Lemma outputs_spendable_witness :
  let i := mkInput (ExFields.addr "b") 1 in
  let o := mkPOutput (ExFields.addr "c") (6 - 4) in
  let req := spend_request None None i o ExOwner.sig in
  xfer_static_validation (spend_json None None i o ExOwner.sig) = Ok tt /\
  token_authenticate ExBase58.ser ExOwner.verify ExOwner.super_authenticate (spend_data i o ExOwner.sig JNull) MNone MNone None =
    Ok (Some [ExFields.addr "b"]) /\
  verify_signature ExBase58.ser ExOwner.verify req (JStr "digest") = Ok None /\
  (4%Z = 0%Z -> do_validate_inputs_ouputs (db_cache (fn_db ExRun.minted)) req = Ok tt) /\
  (exists msg, authorize ExFees.config (db_cache (fn_db ExRun.minted)) req ExFees.nym_rule = Ok (true, msg)) /\
  exists d' m', xfer_update true (mkTxn XFER_PUBLIC (Some [i]) (Some [o]) 2) false (fn_db ExRun.minted) = (Ok tt, d') /\
    reachable (X:=MemLedger.mtxn) (mkFeeNode d' (MemLedger.mkLedger 2 []) (fn_tracker ExRun.minted)) 10 (0 + 4) /\
    db_repr false d' m' /\ u_amount m' i = None /\ u_amount m' (mkInput (ExFields.addr "c") 2) = Some (6 - 4)%Z.
Proof.
  apply (outputs_spendable (X:=MemLedger.mtxn) ExBase58.ser ExOwner.verify ExOwner.super_authenticate
           ExRun.minted 10 0 ExOwner.m0 (mkInput (ExFields.addr "b") 1) 6 4
           (ExFields.addr "c") ExFees.config ExFees.nym_rule None None ExOwner.sig JNull MNone MNone (JStr "digest") true
           (MemLedger.mkLedger 2 [])
           ExRun.reachable_minted ExOwner.minted_repr); try (vm_compute; reflexivity);
    [lia|by apply ExFields.valid|]. eexists _, _. split_and!; vm_compute; reflexivity.
Defined.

WORK TO BE COMPLETED:
Give back every entry exactly.

ANSWER SECTION:
Lemma outputs_spendable_witness :
  let i := mkInput (ExFields.addr "b") 1 in
  let o := mkPOutput (ExFields.addr "c") (6 - 4) in
  let req := spend_request None None i o ExOwner.sig in
  xfer_static_validation (spend_json None None i o ExOwner.sig) = Ok tt /\
  token_authenticate ExBase58.ser ExOwner.verify ExOwner.super_authenticate (spend_data i o ExOwner.sig JNull) MNone MNone None =
    Ok (Some [ExFields.addr "b"]) /\
  verify_signature ExBase58.ser ExOwner.verify req (JStr "digest") = Ok None /\
  (4%Z = 0%Z -> do_validate_inputs_ouputs (db_cache (fn_db ExRun.minted)) req = Ok tt) /\
  (exists msg, authorize ExFees.config (db_cache (fn_db ExRun.minted)) req ExFees.nym_rule = Ok (true, msg)) /\
  exists d' m', xfer_update true (mkTxn XFER_PUBLIC (Some [i]) (Some [o]) 2) false (fn_db ExRun.minted) = (Ok tt, d') /\
    reachable (X:=MemLedger.mtxn) (mkFeeNode d' (MemLedger.mkLedger 2 []) (fn_tracker ExRun.minted)) 10 (0 + 4) /\
    db_repr false d' m' /\ u_amount m' i = None /\ u_amount m' (mkInput (ExFields.addr "c") 2) = Some (6 - 4)%Z.
Proof.
  apply (outputs_spendable (X:=MemLedger.mtxn) ExBase58.ser ExOwner.verify ExOwner.super_authenticate
           ExRun.minted 10 0 ExOwner.m0 (mkInput (ExFields.addr "b") 1) 6 4
           (ExFields.addr "c") ExFees.config ExFees.nym_rule None None ExOwner.sig JNull MNone MNone (JStr "digest") true
           (MemLedger.mkLedger 2 [])
           ExRun.reachable_minted ExOwner.minted_repr); try (vm_compute; reflexivity);
    [lia|by apply ExFields.valid|]. eexists _, _. split_and!; vm_compute; reflexivity.
Defined.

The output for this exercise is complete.